Slack Goes the Spotify Way by Focusing on Direct Listing

Slack Technologies is further moving ahead and launching a direct listing for its present shareholders. A direct listing is somewhat different from IPOs. In this process, companies don’t release new shares. A company going for direct listing route allows its existing shareholders to sell their stocks. Instead of making their share public they raise money through their present shareholders. Slack Technologies is a business chat application development firm.

Stock Market News – Slack aims to perform better than Spotify

Spotify is further not performing well after its direct listing. Slack is hopeful that it will have a better fate than Spotify. The reason behind Spotify’s slow performance is not well known. It is only 3% up from its reference price. Further, the surprising part is that the shares of Spotify are down 18% than what they were at the time of opening.

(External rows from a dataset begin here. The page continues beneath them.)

(* ===== verification/Conformance.v ===== *)
(** The conformance suite of the Kafka drivers (libs/kafka/kafkatest), run on the model of the
    consumer loop: the scenarios with their configurations and handlers, and what each
    expects, for every way the few records of a topic can be cut into polls, and for every
    size of polls where the scenario has ten. The driver's
    and the broker's parts are played as the harness plays them; the suite's waits and its
    spans are left out. *)
From S2P Require Import Prelude GoError GoStr KafkaMessage KafkaConsumer Group KafkaMetrics KafkaConfig RdKafka Franz.

Module Conformance.
Import KafkaMessage KafkaConsumer.

(** ** Helpers *)

(** [fmt.Appendf(nil, "k-%d", i)]. *)
Definition numbered (p : string) (i : nat) : string := (p ++ "-" ++ GoStr.Itoa (Z.of_nat i))%string.

(** [sendN]: the records as the topic's only partition keeps them. *)
Definition sendN (topic : string) (n : nat) : list Message :=
  (fun i => {| Topic := topic; MKey := Some (numbered "k" i); MValue := numbered "v" i; Partition := 0; Offset := Z.of_nat i;
               Headers := [{| Key := HeaderEventID; Value := numbered "e" i |}]; Timestamp := 0; Attempt := 0 |}) <$> seq 0 n.

(** [consumerConfig], with the fields the scenarios change. *)
Definition consumerConfig (brokers : list string) (topic group client : string) (maxRetries : Z) (deadLetter : string) (drain : Z) : KafkaConfig.Config :=
  {| KafkaConfig.Brokers := brokers; KafkaConfig.Topic := ""; KafkaConfig.Topics := [topic]; KafkaConfig.Group := group; KafkaConfig.ClientID := client;
     KafkaConfig.DialTimeout := 0; KafkaConfig.AllowAutoTopicCreation := false; KafkaConfig.PublishTimeout := 0; KafkaConfig.StatisticsInterval := -1;
     KafkaConfig.SecurityProtocol := ""; KafkaConfig.SASLMechanism := ""; KafkaConfig.SASLUsername := ""; KafkaConfig.SASLPassword := "";
     KafkaConfig.SASLPasswordFile := ""; KafkaConfig.SSLCALocation := ""; KafkaConfig.SSLCertificateLocation := ""; KafkaConfig.SSLKeyLocation := "";
     KafkaConfig.SSLEndpointIdentificationAlgorithm := ""; KafkaConfig.ProducerQueueMaxKBytes := 0; KafkaConfig.ProducerQueueMaxMessages := 0;
     KafkaConfig.MessageMaxBytes := 0; KafkaConfig.ConsumerQueueMaxKBytes := 0; KafkaConfig.ConsumerFetchMaxBytes := 0;
     KafkaConfig.ConsumerPartitionFetchMaxBytes := 0; KafkaConfig.CompressionType := ""; KafkaConfig.LingerMs := 0; KafkaConfig.AssignmentStrategy := "";
     KafkaConfig.SessionTimeoutMs := 10000; KafkaConfig.MaxPollIntervalMs := 0; KafkaConfig.AutoOffsetReset := ""; KafkaConfig.MaxPollRecords := 0;
     KafkaConfig.HandlerTimeout := 0; KafkaConfig.MaxRetries := maxRetries; KafkaConfig.RetryBackoff := 10 * Go.millisecond;
     KafkaConfig.RetryBackoffMax := 50 * Go.millisecond;
     KafkaConfig.DeadLetterTopic := deadLetter; KafkaConfig.DrainTimeout := drain; KafkaConfig.ExtraProperties := []; KafkaConfig.ProducerExtraProperties := [];
     KafkaConfig.ConsumerExtraProperties := [] |}.

(** The configuration the loop of a consumer built from it reads (upper-casing is of the SASL
    mechanism, which it does not read). *)
Definition loop_config (c : KafkaConfig.Config) : config :=
  let c := KafkaConfig.withDefaults GoStr.ToLower (fun s => s) c in
  {| MaxRetries := KafkaConfig.MaxRetries c; RetryBackoff := KafkaConfig.RetryBackoff c; RetryBackoffMax := KafkaConfig.RetryBackoffMax c;
     DeadLetterTopic := KafkaConfig.DeadLetterTopic c |}.

(** A handler: its error with the text of it. *)
Definition Handler := Message -> option (error * string).

(** What the loop sees of a record: the handler's answers; [cut]: the drain deadline passes
    during its first call. *)
Definition env_of (h : Handler) (cut : Message -> bool) (r : Message) : rec_in :=
  {| ri_handler := fun n => fst <$> h (with_attempt r n); ri_text := fun n => default ""%string (snd <$> h (with_attempt r n));
     ri_ctx := fun _ => cut r; ri_rand := fun _ _ => 0; ri_slept := fun _ => true;
     dl_send := fun _ => None; dl_ctx := fun _ => false; dl_rand := fun _ _ => 0; dl_slept := fun _ => true |}.

(** Every way to cut a list into batches. *)
Fixpoint cuts {A} (l : list A) : list (list (list A)) :=
  match l with
  | [] => [[]]
  | x :: l => cuts l ≫= (fun c => match c with [] => [[[x]]] | b :: c => [[x] :: b :: c; (x :: b) :: c] end)
  end.

(** Batches of at most [n] records, as a client hands out a backlog. *)
Fixpoint chunks {A} (fuel n : nat) (l : list A) : list (list A) :=
  match fuel, l with
  | S fuel, _ :: _ => take n l :: chunks fuel n (drop n l)
  | _, _ => []
  end.

(** [start]: a member that is assigned the partition, is given the batches, and, with [stop]
    set, finds its context cancelled in the turn after that many polls. *)
Definition tp_of_topic (topic : string) : TopicPartition := {| tp_Topic := topic; tp_Partition := 0 |}.
Definition polls (topic : string) (h : Handler) (cut : Message -> bool) (stop : option nat) (batches : list (list Message)) : list poll_in :=
  imap (fun i b => {| pi_ctx := match stop with Some n => (n <=? i)%nat | None => false end;
                      pi_rebalance := if Nat.eqb i 0 then [Assigned [tp_of_topic topic]] else [];
                      pi_records := (fun r => (r, demo_turn (env_of h cut r))) <$> b;
                      pi_err := PollOK; pi_ctx' := false; pi_commit := true; pi_allowed := [] |}) (batches ++ [[]]).
Definition start (c : KafkaConfig.Config) (topic : string) (h : Handler) (cut : Message -> bool) (stop : option nat) (batches : list (list Message))
    : list event * run_res :=
  let '(_, evs, res) := Run (loop_config c) initial (polls topic h cut stop batches) true in (evs, res).

(** [seen]: what the handler was given, and its keys and offsets. *)
Definition seen (evs : list event) : list Message := Group.handed evs.
Definition keys (evs : list event) : list string := (fun m => default ""%string (MKey m)) <$> seen evs.
Definition offsets (l : list Message) : gmap Z Z := foldl (fun m r => <[Offset r := default 0 (m !! Offset r) + 1]> m) ∅ l.

(** [Harness.Committed] of the partition. *)
Definition Committed_ (evs : list event) (topic : string) : option Z := Group.last_commit evs (tp_of_topic topic).

(** The counter of records, as [testx.Metric] reads it: -1 for a series that is not there. *)
Definition Metric {K} `{Countable K} (m : gmap K Z) (k : K) : Z := default (-1) (m !! k).
Definition records_total (c : KafkaConfig.Config) (h : Handler) (cut : Message -> bool) (evs : list event) : gmap (string * string) Z :=
  foldl (KafkaMetrics.count_record (KafkaConfig.Topics c)) ∅
    (omap (fun e => match e with Turn r => Some (r, KafkaMetrics.process_result (loop_config c) (env_of h cut r) r) | _ => None end) evs).
Definition handler_calls (evs : list event) : Z := Z.of_nat (length (seen evs)).

(** The sends of the consumer's producer, all of which go through. *)
Definition sends (evs : list event) : KafkaMetrics.sendMetrics :=
  foldl (fun m p => KafkaMetrics.observe (Topic p) 0 None m) KafkaMetrics.newSendMetrics (publishes evs).

Definition header (m : Message) (key : string) : string := default ""%string (Message_Header m key).
Definition text_error (s : string) : error := Errors.Node (TText s) [].
(** The expectations of a scenario, for every cutting of its records. *)
Definition for_every_cut (l : list Message) (expect : list (list Message) -> bool) : bool := forallb expect (cuts l).
Definition for_every_size (l : list Message) (expect : list (list Message) -> bool) : bool :=
  forallb (fun n => expect (chunks (length l) (S n) l)) (seq 0 (length l)).

(** ** Scenarios *)

Definition demo_brokers : list string := ["localhost:9092"].
Definition never (_ : Message) : bool := false.

Definition key_is (m : Message) (k : string) : bool := String.eqb (default ""%string (MKey m)) k.

(** *** retriesThenSucceeds *)
Definition retriesThenSucceeds_handler : Handler := fun m =>
  if key_is m "k-1" && (Attempt m <? 3) then Some (text_error "downstream unavailable", "downstream unavailable"%string) else None.

Definition retriesThenSucceeds (topic : string) (batches : list (list Message)) : bool :=
  let cfg := consumerConfig demo_brokers topic "group" "cons" 0 "" (5 * Go.second) in
  let '(evs, res) := start cfg topic retriesThenSucceeds_handler never None batches in
  let total := records_total cfg retriesThenSucceeds_handler never evs in
  (Metric total (topic, "ok"%string) =? 2) && (Metric total (topic, "retried"%string) =? 1) &&
  bool_decide (Attempt <$> filter (fun m => key_is m "k-1" = true) (seen evs) = [1; 2; 3]) &&
  (handler_calls evs =? 5) && bool_decide (publishes evs = []).

(** *** deadLetter *)
Definition deadLetter_handler : Handler := fun m =>
  if key_is m "k-1" then Some (Errors.Node TPermanent [text_error "undecodable payload"], "undecodable payload"%string)
  else if key_is m "k-2" then Some (text_error "still broken", "still broken"%string)
  else None.

Definition deadLetter_ (topic : string) (batches : list (list Message)) : bool :=
  let dlq := (topic ++ ".dlq")%string in
  let cfg := consumerConfig demo_brokers topic "group" "cons" 2 "" (5 * Go.second) in
  let '(evs, res) := start cfg topic deadLetter_handler never None batches in
  let total := records_total cfg deadLetter_handler never evs in
  match publishes evs with
  | [perm; exhausted] =>
      String.eqb (Topic perm) dlq && String.eqb (Topic exhausted) dlq && key_is perm "k-1" && key_is exhausted "k-2" &&
      String.eqb (MValue perm) "v-1" && String.eqb (header perm HeaderEventID) "e-1" &&
      String.eqb (header perm HeaderDLQReason) "permanent" && String.eqb (header perm HeaderDLQError) "undecodable payload" &&
      String.eqb (header perm HeaderDLQSourceTopic) topic && String.eqb (header perm HeaderDLQSourcePartition) "0" &&
      String.eqb (header perm HeaderDLQSourceOffset) "1" && String.eqb (header perm HeaderDLQAttempts) "1" &&
      String.eqb (header exhausted HeaderDLQReason) "retries_exhausted" && String.eqb (header exhausted HeaderDLQAttempts) "3" &&
      String.eqb (header exhausted HeaderDLQSourceOffset) "2"
  | _ => false
  end &&
  bool_decide (Committed_ evs topic = Some 4) &&
  (Metric total (topic, "dead_lettered"%string) =? 2) && (Metric total (topic, "ok"%string) =? 2) &&
  (Metric (KafkaMetrics.s_records (sends evs)) (dlq, "ok"%string) =? 2) &&
  match res with Continue => true | _ => false end.

(** *** dlqDisabled *)
Definition dlqDisabled_handler : Handler := fun m => if key_is m "k-1" then Some (text_error "poison", "poison"%string) else None.

(** The error says so (its text is that of the model's error). *)
Definition ErrorContains (e : error) (s : string) : bool :=
  Errors.matches (fun t => match t with TText x => String.eqb x s | _ => false end) e.

Definition dlqDisabled (topic : string) (batches : list (list Message)) : bool :=
  let cfg := consumerConfig demo_brokers topic "group" "cons" 1 "none" (5 * Go.second) in
  let '(evs, res) := start cfg topic dlqDisabled_handler never None batches in
  match res with
  | Stopped (Some err) => ErrorContains err "failed; dead-letter topic disabled" && ErrorContains err "poison"
  | _ => false
  end &&
  bool_decide ("k-2"%string ∉ keys evs) && bool_decide (Committed_ evs topic = Some 1) &&
  (Metric (records_total cfg dlqDisabled_handler never evs) (topic, "failed"%string) =? 1).

(** *** gracefulShutdown: the drain deadline cuts the batch *)

(** The handler of record 5 only stops when its context ends, with the context's error. *)
Definition drainCut_handler : Handler := fun m =>
  if Offset m =? 5 then Some (Errors.Node TDeadlineExceeded [], "context deadline exceeded"%string) else None.
Definition accepts : Handler := fun _ => None.

Definition from_to (a b : Z) : gmap Z Z := list_to_map ((fun k => (k, 1)) <$> seqZ a (b - a)).

Definition drainCut (topic : string) (batches : list (list Message)) : bool :=
  let cfg := consumerConfig demo_brokers topic "group" "cons" 0 "" (300 * Go.millisecond) in
  let '(evs, res) := start cfg topic drainCut_handler (fun m => Offset m =? 5) None batches in
  let first := offsets (filter (fun m => Offset m <> 5) (seen evs)) in
  match res with Stopped None => true | _ => false end &&
  bool_decide (first = from_to 0 5) && bool_decide (Committed_ evs topic = Some 5) &&
  (let rest := filter (fun m => default 0 (Committed_ evs topic) <= Offset m) (concat batches) in
   for_every_size rest (fun again => bool_decide (offsets (seen (start cfg topic accepts never None again).1) = from_to 5 10))).

(** *** gracefulShutdown: the drain finishes the batch *)

(** The context is cancelled while record 2 is in its handler: the batch is finished, and no
    other is polled. *)
Definition batch_with (k : Z) (batches : list (list Message)) : nat :=
  length (filter (fun b => forallb (fun m => Offset m <? k) b = true) batches).

Definition drainFinish (topic : string) (batches : list (list Message)) : bool :=
  let cfg := consumerConfig demo_brokers topic "group" "cons" 0 "" (5 * Go.second) in
  let '(evs, res) := start cfg topic accepts never (Some (S (batch_with 2 batches))) batches in
  let done := offsets (seen evs) in
  let last := Z.of_nat (size done) - 1 in
  match res with Stopped None => true | _ => false end &&
  bool_decide (is_Some (done !! 2)) && bool_decide (done = from_to 0 (last + 1)) && bool_decide (Committed_ evs topic = Some (last + 1)) &&
  (let rest := filter (fun m => last < Offset m) (concat batches) in
   for_every_size rest (fun again => forallb (fun m => last <? Offset m) (seen (start cfg topic accepts never None again).1) &&
                                     (handler_calls (start cfg topic accepts never None again).1 =? 9 - last))).

(** *** stopsOnCancel *)
Definition stopsOnCancel (topic : string) : bool :=
  let cfg := consumerConfig demo_brokers topic "group" "cons" 0 "" (5 * Go.second) in
  let '(evs, res) := start cfg topic accepts never (Some 1%nat) [[]] in
  match res with Stopped None => true | _ => false end && bool_decide (seen evs = []).

(** *** errorTaxonomy *)

(** What each driver reports for a topic that is missing and for a record that is too large. *)
Definition errorTaxonomy (missing tooLarge : option error) : bool :=
  match missing, tooLarge with
  | Some m, Some t =>
      match as_send_error m with
      | Some (TSendError kind _ _) => existsb (String.eqb kind) [KindNotProvisioned; KindUnavailable]
      | _ => false
      end && negb (Rejected m) && Rejected t
  | _, _ => false
  end.

(** The model of the library meets the expectations of the conformance suite, however the
    records arrive. *)
Theorem suite_passes (rd_number : RdSend.ErrorCode -> Z) (franz_number : FranzSend.kerr -> Z) (is_net : error -> bool) :
  for_every_cut (sendN "retry" 3) (retriesThenSucceeds "retry") = true /\
  for_every_cut (sendN "dlq" 4) (deadLetter_ "dlq") = true /\
  for_every_cut (sendN "poison" 3) (dlqDisabled "poison") = true /\
  for_every_size (sendN "drain-cut" 10) (drainCut "drain-cut") = true /\
  for_every_size (sendN "drain-finish" 10) (drainFinish "drain-finish") = true /\
  stopsOnCancel "idle" = true /\
  errorTaxonomy (RdSend.sendError rd_number (Some (RdSend.Client RdSend.ErrUnknownTopic false)))
    (RdSend.sendError rd_number (Some (RdSend.Client RdSend.ErrMsgSizeTooLarge false))) = true /\
  errorTaxonomy (FranzSend.sendError franz_number is_net (Some (FranzSend.Protocol FranzSend.UnknownTopicOrPartition)))
    (FranzSend.sendError franz_number is_net (Some (FranzSend.Protocol FranzSend.MessageTooLarge))) = true.
Proof. split_and!; vm_compute; reflexivity. Qed.
End Conformance.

Slack’s revenue declaration

In the last fiscal year, Slack had announced annual revenue of more than $400 million. It is having an amazing run as it is witnessing an amazing rise in revenue by 82%. The company is making it clear that it will change the pricing model at regular intervals. Slack is continuously witnessing an upward trend. The investments and growth of the company will increase on a year on year basis. This direct listing can see a positive result.

Slack relies on some top firms

The annual filing of Slack shows that its revenues rely on some top players. There are more than 88,000 paid customers using Slack’s application. Further, among those 88,000 paid customers 575 customers have annual revenue of more than $1,00,000. These firms contribute more than 40% to Slack’s annual business. Along with this, there are huge numbers of customers that use Slack’s free service. The company follows a policy of billing the customers depending on the number of users it has.